# Orijen vs Royal Canin



## crzy_brunette77 (May 19, 2009)

I've been feeding my puppy Orijen pretty much since we brought him home (he started off on Eukanuba but we weaned him off that). At first he loved it but lately it's been very difficult getting him to eat it! We mix the dry kibble with a little bit of organic wet food to make it tastier but even that isn't working. Sam is pretty much eating 1/4 cup a day if were lucky and has already lost 2 lbs. Since he's 10 months old now, we've considered switching to another food. My vet recommended the Royal Canin Yorkshire Terrier food and he loved the sample package. However, I'm worried about the quality since I know Orijen is really good and I don't know much about Royal Canin. How do they compare and is it worth it to switch?


----------



## luv2byte (Oct 21, 2009)

www.dogfoodanalysis.com


----------



## Jordan S (Nov 21, 2009)

crzy_brunette77 said:


> I've been feeding my puppy Orijen pretty much since we brought him home (he started off on Eukanuba but we weaned him off that). At first he loved it but lately it's been very difficult getting him to eat it! We mix the dry kibble with a little bit of organic wet food to make it tastier but even that isn't working. Sam is pretty much eating 1/4 cup a day if were lucky and has already lost 2 lbs. Since he's 10 months old now, we've considered switching to another food. My vet recommended the Royal Canin Yorkshire Terrier food and he loved the sample package. However, I'm worried about the quality since I know Orijen is really good and I don't know much about Royal Canin. How do they compare and is it worth it to switch?
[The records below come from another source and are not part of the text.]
(** * Line geometry, redundancy elimination and square reconstruction

    A shallow embedding of [line.py], [line_detection.py] and
    [square_detection.py].

    Numbers.  Python integers are [Z].  Python floats are idealised: a
    float obtained from integers by [+ - * /] is the exact rational ([Q]),
    and a float obtained through [math.sqrt], [math.atan], [math.acos],
    [math.sin] is the exact real ([R]).  [int(x)] truncates toward zero,
    [//] is the floor division of [Z].  A Python exception is a value of
    [exn] carried by [result]. *)

From Stdlib Require Import ZArith QArith Qreals Reals Zfloor Lra Lia Psatz.
From Stdlib Require Import List Bool String FunctionalExtensionality.
Import ListNotations.

Open Scope Z_scope.

(** ** Python exceptions *)

Inductive exn : Type :=
| ZeroDivisionError
| ValueError
| AttributeError
| IndexError
| TypeError
| Exception (msg : string)
| OutOfFuel.   (* not a Python exception: a loop bound of the model ran out *)

Inductive result (A : Type) : Type :=
| Ok (a : A)
| Raise (e : exn).

Arguments Ok {A} a.
Arguments Raise {A} e.

Definition bind {A B} (m : result A) (k : A -> result B) : result B :=
  match m with
  | Ok a => k a
  | Raise e => Raise e
  end.

Notation "x <- m ;; k" := (bind m (fun x => k))
  (at level 61, m at next level, right associativity).


(** ** Numbers *)

(** [int(x)] on a float: truncation toward zero. *)
Definition int (x : Q) : Z := Z.quot (Qnum x) (Zpos (Qden x)).

Definition Qlt_bool (x y : Q) : bool := negb (Qle_bool y x).

(** Truthiness of a float: non-zero. *)
Definition Qtruthy (x : Q) : bool := negb (Qeq_bool x 0).

Definition Rtruthy (x : R) : bool := if Req_dec_T x 0 then false else true.

Definition Rlt_bool (x y : R) : bool := if Rlt_dec x y then true else false.

(** Float division raises on a zero divisor. *)
Definition Rdivide (a b : R) : result R :=
  if Req_dec_T b 0 then Raise ZeroDivisionError else Ok (a / b)%R.

(** [math.acos] raises outside [-1, 1]. *)
Definition math_acos (x : R) : result R :=
  if Rle_dec (-1) x then
    if Rle_dec x 1 then Ok (acos x) else Raise ValueError
  else Raise ValueError.

(** [math.degrees]. *)
Definition math_degrees (x : R) : R := (x * (180 / PI))%R.


(** ** The [Line] class *)

Definition Point : Type := Z * Z.

Record Line : Type := mkLine {
  pts0 : Point;          (* self.pts[0] *)
  pts1 : Point;          (* self.pts[1] *)
  area : option Q
}.

(** [Line([a, b])] *)
Definition Line_ (a b : Point) : Line := mkLine a b None.

(** The class attributes [Line.verticalTolerance] and
    [Line.horizontalTolerance]: one mutable pair for the whole process. *)
Record LineClass : Type := mkLineClass {
  verticalTolerance : Q;
  horizontalTolerance : Q
}.

Definition LineClass_initial : LineClass := mkLineClass 1 1.

Module Line.

Definition slope (self : Line) : Q :=
  let '(x1, y1) := pts0 self in
  let '(x2, y2) := pts1 self in
  if x2 - x1 =? 0 then 100000%Q
  else (inject_Z (y2 - y1) / inject_Z (x2 - x1))%Q.

Definition isVertical (C : LineClass) (self : Line) : bool :=
  Qle_bool (verticalTolerance C) (slope self).

Definition isHorizontal (C : LineClass) (self : Line) : bool :=
  Qle_bool (slope self) (horizontalTolerance C).

(** [intercept(y=y)]: the branch taken when only [y] is supplied. *)
Definition intercept_y (self : Line) (y : Z) : bool * Z :=
  let '(x1, y1) := pts0 self in
  let '(x2, y2) := pts1 self in
  if y2 - y1 =? 0 then (false, 0)
  else (true,
        int (inject_Z ((x2 - x1) * (y - y2)) / inject_Z (y2 - y1)
             + inject_Z x2)%Q).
there really is no comparison lol .Orijen without a doubt.


----------



## Wimble Woof (Jan 16, 2007)

Odds are your dog is loving the fat coating the RC kibble, breed specific foods are a terrible marketing ploy imo. I would stick to the orijen or find another better quality food.
How much excersise does your dog get? Is there any appetite being worked up?


----------



## littlejohnsmom (Jan 4, 2010)

I love Orijen. I have been feeding it to my American Bulldog puppy all his life. There is no comparison to Royal Canin. Orijen...without a doubt!


----------



## BooLette (Jul 11, 2009)

My girl came on Royal Canin when we first got her, and she did horribly on it. I would never put another dog on it. Once we started to try out new foods I noticed the difference in her coat, poos, energy level, etc. I don't like Royal Canin.

Sadly enough the food that she enjoys the most is Pedigree.(gag) Since she really likes everything that I introduce to her in the beginning, I am going to start rotating foods. Maybe this will work for you?

Right now we are on Blue Buffalo and are going to try Solid Gold, Pinnacle, and Halo in the future. I don't think that they'll ever stay on one food forever just because they get tired of it quickly.


----------



## rubberduckey273 (Dec 30, 2009)

my dog is on the orijen regional red, and she loves it, but she also has a tendency to get bored after a while.

personally, i'd stick with orijen. they have multiple flavors so you can switch it up a bit. if the kibbles of the other flavors are too big(i assume you're feeding the small breed, or puppy formula?) try grinding them in to smaller pieces. 

if he wont have any of it, my dog really liked solid gold "wee bits". not as good as orijen IMO, but still a good food.


----------



## Ocsi (Oct 11, 2009)

we just switched to Orijen too! Ocsi has always eaten red meat, so we are excited about the Regional Red they just introduced!

I mix olive oil and cottage cheese or yogurt in with the kibble. Our Yorkie was bored eating dry kibble (when we had him), he liked a little wet food mixed in too. Plus his tummy was so tiny I think it filled up easy.


----------



## SaveStrayDogs (Feb 4, 2009)

Why don't you try ACANA?

It is made by ChampioPetFoods(same company that makes Orijen) and there are many formulas your dog might like.
After Acana Adult we tried Acana Prairie Harvest(Grain-free) and my dog loves it.
Good Luck!


----------



## rosemaryninja (Sep 28, 2007)

Between the RC and Orijen, I'd say Orijen for sure. No contest.


----------



## luvntzus (Mar 16, 2007)

As far as quality, there really is no comparison. I would try adding something to the Orijen, like meat babyfood (without onion), plain yogurt or cottage cheese. If that doesn't work then I would try another holistic food. I think as a last resort, Royal Canin would be fine, it's a mid grade food and could be a lot worse. The best food doesn't work if your dog doesn't eat it.


----------



## Ocsi (Oct 11, 2009)

luvntzus said:


> As far as quality, there really is no comparison. I would try adding something to the Orijen, like meat babyfood (without onion), plain yogurt or cottage cheese. If that doesn't work then I would try another holistic food. I think as a last resort, Royal Canin would be fine, it's a mid grade food and could be a lot worse. The best food doesn't work if your dog doesn't eat it.


yep, that's just what I said- yogurt or cottage cheese 
I found that cottage cheese makes Fallie have gas- but yogurt does not!


----------